**Task requirements**
Below are records; reproduce exactly the lines from the one that has "es => file_names es" through the one that has "Definition usage_message : string", ends included, and nothing more.

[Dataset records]

####

(** The changelog format holds the tag rules of the configuration. *)
Record Markdown : Type := { tag_rules : TagRules }.

Definition RE_TITLE_source : str := lit "^(?P<level>#+) (?P<title>.*)$".

(** [RE_TITLE], compiled from [RE_TITLE_source] when the class is defined *)
Definition RE_TITLE : Re.regex :=
  Re.Seq Re.Bol
    (Re.Seq (Re.Grp (lit "level") (Re.Plus true (Re.Chr "#")))
       (Re.Seq (Re.Chr " ")
          (Re.Seq (Re.Grp (lit "title") (Re.Star true Re.Any)) Re.Eol))).

Definition parse_version_from_title (self : Markdown) (line : str)
  : result (option (option str * str)) :=
  match Re.re_match RE_TITLE line with
  | None => Ok None
  | Some m =>
      match Re.group m (lit "title") with
      | Some title =>
          search_version get_tag_regexes (tag_rules self) title false
      | None => Raise TypeError
      end
  end.

Definition parse_title_level (self : Markdown) (line : str)
  : result (option nat) :=
  match Re.re_match RE_TITLE line with
  | None => Ok None
  | Some m =>
      match Re.group m (lit "level") with
      | Some level => Ok (Some (length level))
      | None => Raise TypeError
      end
  end.

End Markdown.
(** * asl-recognizer: the training script's preprocessing, label encoding and split

    A shallow embedding of [train_model.py].  [normalize_landmarks] is
    written once, over the arithmetic of the array's entries, and read
    twice: with binary64 floating-point numbers, which is what numpy runs,
    and with real numbers, which is the exact arithmetic the algebra of the
    specification is about. *)

From Stdlib Require Import Floats.
From Stdlib Require Import String Ascii OrderedTypeEx.
From Stdlib Require Import Reals Lra Arith Lia ZArith QArith Qround.
From Stdlib Require Import List Sorted Permutation.
Import ListNotations.

Close Scope Q_scope.
Close Scope string_scope.
Close Scope float_scope.

(** ** Python results *)

(** The exceptions the modelled code can raise.  [ValueError] is what
    [ndarray.reshape] raises on a size that does not fit (the specification
    calls it InvalidShapeError); [IndexError] is [landmarks[0]] on an array
    without rows. *)
Inductive exn : Type :=
| ValueError
| IndexError
| UnknownLabelError
| InsufficientSamplesError.

Inductive result (A : Type) : Type :=
| Ok (a : A)
| Raise (e : exn).

Arguments Ok {A} a.
Arguments Raise {A} e.

Definition bind {A B : Type} (r : result A) (k : A -> result B) : result B :=
  match r with
  | Ok a => k a
  | Raise e => Raise e
  end.

Notation "x <- r ;; k" := (bind r (fun x => k))
  (at level 61, r at next level, right associativity).

(** ** normalize_landmarks *)

Module Normalizer.

(** The element-wise operations of numpy the function uses, by their
    ufunc names. *)
Class Number (num : Type) : Type := {
  np_zero : num;
  np_add : num -> num -> num;
  np_subtract : num -> num -> num;
  np_multiply : num -> num -> num;
  np_divide : num -> num -> num;
  np_sqrt : num -> num;
  np_maximum : num -> num -> num;
  np_greater : num -> num -> bool
}.

(** One row of the [(-1, 3)] array. *)
Definition vec3 (num : Type) : Type := (num * num * num)%type.

Section Generic.

Context {num : Type} {N : Number num}.

Definition vzero : vec3 num := (np_zero, np_zero, np_zero).

(** [np.array(flat_landmarks).reshape(-1, 3)] *)
Fixpoint reshape3 (flat : list num) : result (list (vec3 num)) :=
  match flat with
  | [] => Ok []
  | x :: y :: z :: rest =>
      match reshape3 rest with
      | Ok rows => Ok ((x, y, z) :: rows)
      | Raise e => Raise e
      end
  | _ => Raise ValueError
  end.

(** [landmarks.flatten()] *)
Definition flatten (rows : list (vec3 num)) : list num :=
  flat_map (fun p : vec3 num => let '(x, y, z) := p in [x; y; z]) rows.

(** Row-wise broadcast of [landmarks - wrist] and [landmarks / max_dist]. *)
Definition vsub (w p : vec3 num) : vec3 num :=
  let '(x, y, z) := p in
  let '(wx, wy, wz) := w in
  (np_subtract x wx, np_subtract y wy, np_subtract z wz).

Definition vdiv (d : num) (p : vec3 num) : vec3 num :=
  let '(x, y, z) := p in (np_divide x d, np_divide y d, np_divide z d).

(** One entry of [np.linalg.norm(landmarks, axis=1)]: the square root of
    [add.reduce] over the squares of a row, added from left to right. *)
Definition norm3 (p : vec3 num) : num :=
  let '(x, y, z) := p in
  np_sqrt (np_add (np_add (np_multiply x x) (np_multiply y y))
                  (np_multiply z z)).

(** [np.max] of an array with first entry [d]. *)
Definition np_max (d : num) (ds : list num) : num := fold_left np_maximum ds d.

(** Lines 18-19: [wrist = landmarks[0]; landmarks = landmarks - wrist]. *)
Definition center (landmarks : list (vec3 num)) : result (list (vec3 num)) :=
  match landmarks with
  | [] => Raise IndexError
  | wrist :: _ => Ok (map (vsub wrist) landmarks)
  end.

(** Line 20, on the centred rows. *)
Definition max_dist (landmarks : list (vec3 num)) : num :=
  match map norm3 landmarks with
  | [] => np_zero
  | d :: ds => np_max d ds
  end.

(** The guard of line 21, [max_dist > 0]. *)
Definition scales (landmarks : list (vec3 num)) : bool :=
  np_greater (max_dist landmarks) np_zero.

Definition normalize_landmarks (flat_landmarks : list num) : result (list num) :=
  landmarks <- reshape3 flat_landmarks ;;
  landmarks <- center landmarks ;;
  let max_dist := max_dist landmarks in
  let landmarks :=
    if scales landmarks then map (vdiv max_dist) landmarks else landmarks in
  Ok (flatten landmarks).

(** The per-landmark norms of a flat vector, as line 20 computes them. *)
Definition landmark_norms (flat : list num) : result (list num) :=
  rows <- reshape3 flat ;; Ok (map norm3 rows).


(** Landmark [i] of a flat vector: entries [3i], [3i+1], [3i+2]. *)
Definition landmark (flat : list num) (i : nat) : vec3 num :=
  (nth (3 * i) flat np_zero, nth (3 * i + 1) flat np_zero,
   nth (3 * i + 2) flat np_zero).
(** C8. Invoking [handleRestore] when no image is present is a no-op: the
    loop does not start, no request is sent, and the status, the error, the
    results sequence and the progress message are what they were. *)
Theorem handleRestore_without_image_is_noop w :
  imageFile (app w) = None ->
  handleRestore w = (Returned tt, w).
Proof. intros H. unfold handleRestore. now rewrite H. Qed.

(** C9. Reset is idempotent: from any prior state, in particular after
    [done] or [error], [resetState] (and with it the Start Over action)
    yields status [idle], an empty results sequence and no error message,
    and invoking it again yields the same state. *)
Theorem reset_is_idempotent w :
  (let w1 := snd (resetState w) in
   status (app w1) = AppStatus.idle /\
   restorationSteps (app w1) = [] /\
   error (app w1) = None /\
   progressMessage (app w1) = "" /\
   app (snd (resetState w1)) = app w1) /\
  (let w1 := snd (handleStartOver w) in
   status (app w1) = AppStatus.idle /\
   restorationSteps (app w1) = [] /\
   error (app w1) = None /\
   progressMessage (app w1) = "" /\
   app (snd (handleStartOver w1)) = app w1).
Proof. repeat split. Qed.

(** C10. In every run, each [afterImage] is a data URL that starts with
    [data:image/png;base64,], and each request that carries a step's image
    back to the Gateway declares it as [image/png]; only the planning
    request, if one was sent, declares the media type of the uploaded
    file. *)
Theorem step_images_are_declared_png w f r w' :
  imageFile (app w) = Some f ->
  handleRestore w = (r, w') ->
  Forall (fun s => exists payload,
              afterImage s = JStr ("data:image/png;base64," ++ payload)%string)
         (restorationSteps (app w')) /\
  exists planning steps,
    requests w' = requests w ++ planning ++ steps /\
    length planning <= 1 /\
    Forall (fun request =>
              declared_media_types request = [Some (file_type f)]) planning /\
    Forall (fun request =>
              declared_media_types request = [Some "image/png"]) steps.
Proof.
  intros Hf H. split.
  - destruct (handleRestore_built w Hf H) as (plan & Hb).
    exact (built_from_png _ _ _ Hb).
  - destruct (handleRestore_summary w Hf H)
      as (results & planning & steps & how & _ & _ & Hreq & Hlen & Hpl & Hst & _).
    exists planning, steps. auto.
Qed.

(** The loop fails at the step that follows the steps it has completed. *)
Lemma restore_loop_fails_at ai up total completedPlan planStep rest
    idx cur completed w vars w1 e w2 :
  restore_loop ai up total idx completedPlan cur completed w
    = (Returned vars, w1) ->
  loop_body ai up total (idx + length completedPlan) planStep
    (fst vars) (snd vars) w1 = (Threw e, w2) ->
  restore_loop ai up total idx (completedPlan ++ planStep :: rest)
    cur completed w = (Threw e, w2).
Proof.
  intros Hloop Hbody. rewrite restore_loop_app. unfold bind at 1.
  rewrite Hloop. simpl. unfold bind. now rewrite Hbody.
Qed.
(** [files] of the older record verifier, which also carries the MIME
    type. *)
Record files_mime : Type := mkFileMime {
  OName : string;
  OMIME : string;
  ODigest : string;
  OPayload : string
}.

Section WithCrypto.

Variable Identity : Type.
Variable Sig : Type.
Variable json_Unmarshal : string -> go_result record.
Variable json_Unmarshal_comments : string -> go_result (list comment).
Variable base64_DecodeString : string -> go_result bytes.
Variable hex_EncodeToString : bytes -> string.
Variable util_Digest : bytes -> bytes.
Variable merkle_Root : list bytes -> bytes.
Variable util_IdentityFromString : string -> go_result Identity.
Variable util_ConvertSignature : string -> go_result Sig.
Variable VerifyMessage : Identity -> string -> Sig -> bool.
Variable wwwutil_MerkleRoot : list files -> list metadata -> go_result string.
Variable ioutil_ReadFile : string -> go_result string.

(** One iteration of the loop of [verifyComments]. *)
Definition verify_receipt (acc : go_result unit) (c : comment)
  : go_result unit :=
  (_ <- acc ;;
   id <- util_IdentityFromString (CServerPublicKey c) ;;
   receipt <- util_ConvertSignature (Receipt c) ;;
   if negb (VerifyMessage id (CSignature c) receipt)
   then Err (Errorf "Could not verify receipt")
   else Ret tt)%go.

(** [verifyComments]. *)
Definition verifyComments (payload : string) : go_result unit :=
  (cs <- json_Unmarshal_comments payload ;;
   fold_left verify_receipt cs (Ret tt))%go.

(** [_main] of the proposal and comments verifier, from the parsed flags
    on: [args] are the positional arguments, the booleans the values of
    [-proposal] and [-comments]. *)
Definition main_verify (args : list string) (flagVerifyProposal
    flagVerifyComments : bool) : go_result unit :=
  if negb (length args =? 1)%nat
  then Err (Errorf "Must provide json bundle path as input")
  else if flagVerifyProposal && flagVerifyComments
  then Err (Errorf "Must choose only one verification type")
  else if negb flagVerifyProposal && negb flagVerifyComments
  then Err (Errorf "Must choose at least one verification type")
  else
    (path <- index_at args 0 ;;
     payload <- ioutil_ReadFile path ;;
     if flagVerifyProposal
     then verifyProposal Identity Sig json_Unmarshal util_IdentityFromString
            util_ConvertSignature VerifyMessage wwwutil_MerkleRoot payload
     else if flagVerifyComments
     then verifyComments payload
     else Ret tt)%go.

(** One iteration of either loop of the older [merkleRoot]: decode the
    payload, hash it, append the digest; the digest that the bundle states
    is not looked at. *)
Definition digest_step_old (payload : string) (acc : go_result (list bytes))
  : go_result (list bytes) :=
  (digests <- acc ;;
   b <- base64_DecodeString payload ;;
   Ret (digests ++ [copy32 (util_Digest b)]))%go.

(** [merkleRoot] of the older record verifier. *)
Definition merkleRoot_old (fs : list files_mime) (mds : list metadata)
  : go_result string :=
  (d1 <- fold_left (fun acc f => digest_step_old (OPayload f) acc) fs (Ret []) ;;
   d2 <- fold_left (fun acc m => digest_step_old (MPayload m) acc) mds (Ret d1) ;;
   root <- root_slice merkle_Root d2 ;;
   Ret (hex_EncodeToString root))%go.

(** [verifyRecord] of the politeia command line tool; [flagArgs] is
    [flag.Args()], action included. The four parameters are read before
    their number is checked. *)
Definition verifyRecord (flagArgs : list string) : go_result unit :=
  (flags <- slice_from flagArgs 1 ;;
   pk <- index_at flags 0 ;;
   token <- index_at flags 1 ;;
   merkleRoot <- index_at flags 2 ;;
   signature <- index_at flags 3 ;;
   if (length flags <? 4)%nat
   then Err (Errorf "Must pass all input parameters")
   else
     id <- util_IdentityFromString pk ;;
     sig <- util_ConvertSignature signature ;;
     if negb (VerifyMessage id (merkleRoot ++ token) sig)
     then Err (Errorf "Invalid censorship record signature")
     else Ret tt)%go.
Definition root_file_names (t : node) : list string :=
  match t with
  | File _ => []
  | Dir es => file_names es
  end.

Definition must_part (t : node) : list string :=
  map rule (filter (Fs.exists_ t) must_files).

Definition daily_part (t : node) : list string :=
  if Fs.exists_ t "d" then [daily_rule] else [].

Definition token_part (t : node) : list string :=
  map rule (filter is_token_name (Py.sorted (root_file_names t))).

Definition rules_tree : node :=
  Dir [("index.html", File []); ("robots.txt", File []);
       ("notakey.txt", File []);
       ("googleXYZ.html", File []);
       ("a1b2c3d4e5f6a7b8c9d0e1f2a3b4c5d6.txt", File []);
       ("Google123.html", File []);
       ("d", Dir [("2026-11-04.html", File [])])].

Definition usage_message : string :=
  "Usage: python scripts/netlify_fix.py <OUT_DIR> <BASE_URL>".

(** The three usage errors: too few arguments, nothing at OUT_DIR, a base
    URL that does not begin with [http] once normalised. *)
Definition usage_error (argv : list string) (out : option node) : Prop :=
  (List.length argv < 3)%nat
  \/ out = None
  \/ Str.startswith (_norm_base_url (nth 2 argv EmptyString)) "http" = false.

Definition bare_tree : node := Dir [("index.html", File [])].

Definition bare_repo : repo :=
  {| docs := None; daily_csv := NoLog; enriched_json := Missing |}.

Definition bare_argv : list string := ["netlify_fix.py"; "site"; "https://x.org"].

Definition first_run : result string * option node :=
  main (fun p => p) bare_argv (Some bare_tree) bare_repo sample_now.

Definition second_run : result string * option node :=
  main (fun p => p) bare_argv (snd first_run) bare_repo sample_now.

Definition sitemap_of (out : option node) : option node :=
  match out with
  | Some t => Fs.child t "sitemap.xml"
  | None => None
  end.

Definition file_size (f : option node) : nat :=
  match f with
  | Some (File data) => List.length data
  | _ => 0%nat
  end.

(** The tree the sitemap step reads in the first run, and in the second. *)
Definition first_seen : node :=
  Dir [("index.html", File []);
       ("robots.txt", File (utf8 (robots_text "https://x.org")));
       ("rss.xml", File (Xml.document (rss_of sample_now bare_repo "https://x.org")))].

Definition second_seen : node :=
  match snd first_run with
  | Some t => t
  | None => File []
  end.
(** * statsdaemon: a shallow embedding of the aggregation core

    The development follows [statsdaemon.go]: the numeric types of Go
    (int64 with wrap-around, float64 as IEEE binary64, float32 through
    binary32 rounding), the [fmt] verbs the emitters use, the aggregator
    tables as finite maps, [packetHandler], the four emitters, [submit]
    and [parseMessage].  Theorems about the flush values, the counter
    inactivity policy, the gauge arithmetic, the parser and [submit]
    come after the definitions. *)

From Stdlib Require Import ZArith Floats Bool Lia Permutation.
From Stdlib Require Import String Ascii.
From stdpp Require Import base gmap strings pretty list.

Local Open Scope Z_scope.

(** ** Go's int64 *)

Module Int64.

Definition min_int : Z := - 2 ^ 63.
Definition max_int : Z := 2 ^ 63 - 1.

(** Two's complement wrap-around of a mathematical integer into int64. *)
Definition wrap (z : Z) : Z := (z + 2 ^ 63) mod 2 ^ 64 - 2 ^ 63.

Definition in_range (z : Z) : Prop := min_int <= z <= max_int.

Definition add (x y : Z) : Z := wrap (x + y).

End Int64.

(** ** Go's float64 and float32

    float64 values are Rocq's primitive binary64 floats; [Prim2SF] gives
    sign, mantissa and exponent where a function of Go's library is
    defined on the representation. *)

Module F64.
(** *** Reading accounts and traces *)

(** The three parts of what a method body yields. *)
Definition outcome {World A} (x : completion A * Machine World * list event)
  : completion A := fst (fst x).
Definition final {World A} (x : completion A * Machine World * list event)
  : Machine World := snd (fst x).
Definition emitted {World A} (x : completion A * Machine World * list event)
  : list event := snd x.

Definition address_of (account : value) : value := prop account "address".
Definition nickname_of (account : value) : value := prop account "nickname".
Definition is_safe (account : value) : bool := ToBoolean (prop account "safe").

Definition labels_of (account : value) : account_labels :=
  (address_of account, nickname_of account).

Definition nonce_request (account : value) : TransactionRequest :=
  {| to := address_of account; data := nonce_selector |}.

Definition balances_error : error_labels := ("balances", "getBalance").
Definition safeNonce_error : error_labels := ("safeNonce", "getSafeNonce").

(** A request to the provider, whatever the answer. *)
Inductive request : Type :=
| GetBalanceRequest (address : value)
| CallRequest (tx : TransactionRequest).

Fixpoint requests (evs : list event) : list request :=
  match evs with
  | [] => []
  | RpcGetBalance a _ :: evs' => GetBalanceRequest a :: requests evs'
  | RpcCall tx _ :: evs' => CallRequest tx :: requests evs'
  | _ :: evs' => requests evs'
  end.

(** The requests the loop body owes an account. *)
Definition requests_for (account : value) : list request :=
  GetBalanceRequest (address_of account)
  :: (if is_safe account then [CallRequest (nonce_request account)] else []).

(** The events that belong to the balance step: the read, the gauge
    write, the count of a failed read. *)
Definition is_balance_event (e : event) : bool :=
  match e with
  | RpcGetBalance _ _ | BalancesSet _ _ => true
  | UnexpectedRpcErrorsInc l => error_labels_eqb l balances_error
  | _ => false
  end.

(** The events that belong to the nonce step. *)
Definition is_nonce_event (e : event) : bool :=
  match e with
  | RpcCall _ _ | SafeNoncesSet _ _ => true
  | UnexpectedRpcErrorsInc l => error_labels_eqb l safeNonce_error
  | _ => false
  end.

Definition is_gauge_write (e : event) : bool :=
  match e with
  | BalancesSet _ _ | SafeNoncesSet _ _ => true
  | _ => false
  end.
(** ** Calls that cannot send *)

(** X2: a call without a client or without a request that passes the
    destination check (attempts below the largest [int]) makes one try, in
    which nothing is asked of the limiter or the transport, and returns the
    "nil http client" error, or else the "nil request" error, wrapped when
    attempts are configured: it is not tried again. *)
Theorem missing_client_or_request
    env c req dest validateDest opts h tr cfg :
  configured h opts = Some cfg →
  dest_accepted validateDest dest = true →
  cfg_attempts cfg < Int.MaxInt →
  client c = None ∨ req = None →
  ∃ h' codes e,
    e = errors_New match client c with
                   | Some _ => "nil request"
                   | None => "nil http client"
                   end
    ∧ exec env c req dest validateDest opts h tr
      = Some (Some (if 0 <? cfg_attempts cfg
                    then RetriesExhausted (cfg_attempts cfg) e else e),
              h', tr ++ [EvTry 1 codes; EvReturn false (Some e)]).
Proof.
  intros Hcfg Hdest Hlt Hmissing.
  destruct (exec_run env c req dest validateDest opts h tr cfg Hcfg Hdest)
    as (l & h' & r & err & evs & _ & Hexec & Hrun).
  pose proof (total_tries_small cfg Hlt) as Htotal.
  set (e := errors_New match client c with
                       | Some _ => "nil request"
                       | None => "nil http client"
                       end).
  destruct (run_first_error env c req dest (loop_options cfg r) (loop_retry cfg)
              (total_tries cfg) 1 tr err evs false e []) as [-> ->].
  - lia.
  - rewrite app_nil_r. unfold do, e.
    destruct (client c); [|done].
    destruct Hmissing as [?| ->]; done.
  - done.
  - exists h'. eexists _, e. split; [done|].
    rewrite wrap_error_loop_retry in Hexec. exact Hexec.
Qed.

Lemma missing_client_or_request_witness :
  ∃ h' codes e,
    e = errors_New match client Sample.c with
                   | Some _ => "nil request"
                   | None => "nil http client"
                   end
    ∧ exec (Sample.world (Sample.always 200 Sample.body_ok)) Sample.c None DestNil
        false (Some 1%positive) (Sample.store [200] 2 [503] None) []
      = Some (Some (if 0 <? cfg_attempts (mkConfig [200] 2 [503] None)
                    then RetriesExhausted
                           (cfg_attempts (mkConfig [200] 2 [503] None)) e
                    else e),
              h', [] ++ [EvTry 1 codes; EvReturn false (Some e)]).
Proof.
  apply (missing_client_or_request
           (Sample.world (Sample.always 200 Sample.body_ok)) Sample.c None DestNil
           false (Some 1%positive) (Sample.store [200] 2 [503] None) []
           (mkConfig [200] 2 [503] None)).
  - reflexivity.
  - reflexivity.
  - unfold Int.MaxInt. simpl. lia.
  - right. reflexivity.
Defined.

(** ** Bounds *)



(** ** What one attempt asks of the collaborators *)

Lemma do_event_counts
    env httpClient rateLimiter req dest expected retryCodes tr res tr' :
  do env httpClient rateLimiter req dest expected retryCodes tr = (res, tr') →
  ∃ dev,
    tr' = tr ++ dev
    ∧ count is_close dev = count is_readall dev
    ∧ (count is_readall dev ≤ count is_send dev)%nat
    ∧ (count is_wait dev ≤ 1)%nat
    ∧ (rateLimiter = None → count is_wait dev = 0%nat)
    ∧ (is_Some rateLimiter → count is_send dev ≤ count is_wait dev)%nat
    ∧ (is_Some rateLimiter → is_Some httpClient → is_Some req →
       count is_wait dev = 1%nat)
    ∧ (Dest_is_nil dest = true → count is_unmarshal dev = 0%nat).
Proof.
  unfold do, do_response, errRespBody_events. intros Hdo.
  destruct httpClient as [cl|], req as [rq|]; simplify_eq;
    try (exists []; rewrite app_nil_r; repeat split; try done;
         intros; repeat match goal with H : is_Some None |- _ =>
                          destruct H; discriminate end;
         first [done | vm_compute; lia]).
  destruct (Request_Context_Some rq) as [ctx Hctx]. rewrite Hctx in Hdo.
  destruct rateLimiter as [lim|]; simpl in Hdo;
    repeat case_match; simplify_eq;
    repeat rewrite <- (assoc_L (++));
    (eexists; split; [reflexivity|]);
    repeat split; intros; try (vm_compute; first [done | lia]); try congruence;
    repeat match goal with H : is_Some None |- _ =>
             destruct H; discriminate end.
Qed.

Section Counts.

Context (env : Env) (c : bHTTP) (req : option Request) (dest : Dest).
Context (o : Options) (rc : RetryConfig) (totalTries : Z).

Local Abbreviation run' := (run env c req dest o rc totalTries).

Local Lemma count_segment p k codes (dev : Trace) sr r rest :
  Forall (λ e, is_ctrl e = false) dev →
  (∀ e, p e = true → is_ctrl e = false) →
  count p (EvTry k codes :: dev ++ EvReturn sr r :: rest)
  = (count p dev + count p rest)%nat.
Proof.
  intros _ Hp. rewrite count_cons, count_app, count_cons.
  destruct (p (EvTry _ _)) eqn:E1; [apply Hp in E1; done|].
  destruct (p (EvReturn _ _)) eqn:E2; [apply Hp in E2; done|]. lia.
Qed.
Lemma loop_busy limit w :
  reachable limit w →
  waitingTasks (this w) ≠ [] →
  runningTasks (this w) = maxConcurrency (this w).
Proof.
  induction 1 as [p Hnew|e w Hr IH].
  - unfold new in Hnew. destruct (_ <? _)%Z; [done|]. by injection Hnew as <-.
  - pose proof (loop_reachable_inv _ _ Hr) as [[Il Hl] Ic Ib Id Ip In It].
    destruct e as [task|c o]; cbn [step].
    + unfold addTask. destruct (allCompleted (this w)); [done|].
      destruct (runTasks _) as [p started] eqn:E. cbn [this].
      apply loop_runTasks_spec in E as (Hm & _ & _ & _ & Hcase).
      cbn [maxConcurrency waitingTasks runningTasks] in *.
      destruct Hcase as [(t & -> & Hw & Hrun & Hlt)|(-> & -> & Hcase)].
      * intros Hq. destruct (waitingTasks (this w)) eqn:Ew.
        -- simpl in Hw. injection Hw as _ Hw. by rewrite <- Hw in Hq.
        -- rewrite IH in Hlt by done. lia.
      * intros _. cbn [maxConcurrency waitingTasks runningTasks].
        destruct Hcase as [Hcase|Hcase]; [by destruct (waitingTasks (this w))|].
        lia.
    + destruct (calls w !! c) as [[task [|]]|] eqn:E; try done.
      unfold resume.
      destruct o as [result|err];
        cbn [maxConcurrency waitingTasks runningTasks results allCompleted
             completionPromise];
        match goal with
        | |- context [runTasks (checkAllCompleted ?q)] =>
            destruct (checkAllCompleted_fields q) as (Hc1 & Hc2 & Hc3);
            destruct (runTasks (checkAllCompleted q)) as [p started] eqn:E2
        end;
        cbn [this];
        apply loop_runTasks_spec in E2 as (Hm & _ & _ & _ & Hcase);
        rewrite Hc1 in Hm; rewrite Hc1, Hc2, Hc3 in Hcase;
        cbn [maxConcurrency waitingTasks runningTasks] in Hm, Hcase;
        (destruct Hcase as [(t & -> & Hw & Hrun & Hlt)|(-> & -> & Hcase)];
         [ intros Hne; rewrite Hm, Hrun;
           assert (waitingTasks (this w) ≠ []) as Hold;
           [ intros Hold; rewrite Hold in Hw; simpl in Hw;
             first [ done | injection Hw as _ Hw; by rewrite <- Hw in Hne ]
           | rewrite <- (IH Hold); lia ]
         | rewrite Hc1, Hc2, Hc3;
           cbn [maxConcurrency waitingTasks runningTasks]; intros Hne;
           destruct Hcase as [Hcase|Hcase];
           [ by destruct (waitingTasks (this w)) | lia ] ]).
Qed.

####

**Task response**
  | Dir es => file_names es
  end.

Definition must_part (t : node) : list string :=
  map rule (filter (Fs.exists_ t) must_files).

Definition daily_part (t : node) : list string :=
  if Fs.exists_ t "d" then [daily_rule] else [].

Definition token_part (t : node) : list string :=
  map rule (filter is_token_name (Py.sorted (root_file_names t))).

Definition rules_tree : node :=
  Dir [("index.html", File []); ("robots.txt", File []);
       ("notakey.txt", File []);
       ("googleXYZ.html", File []);
       ("a1b2c3d4e5f6a7b8c9d0e1f2a3b4c5d6.txt", File []);
       ("Google123.html", File []);
       ("d", Dir [("2026-11-04.html", File [])])].

Definition usage_message : string :=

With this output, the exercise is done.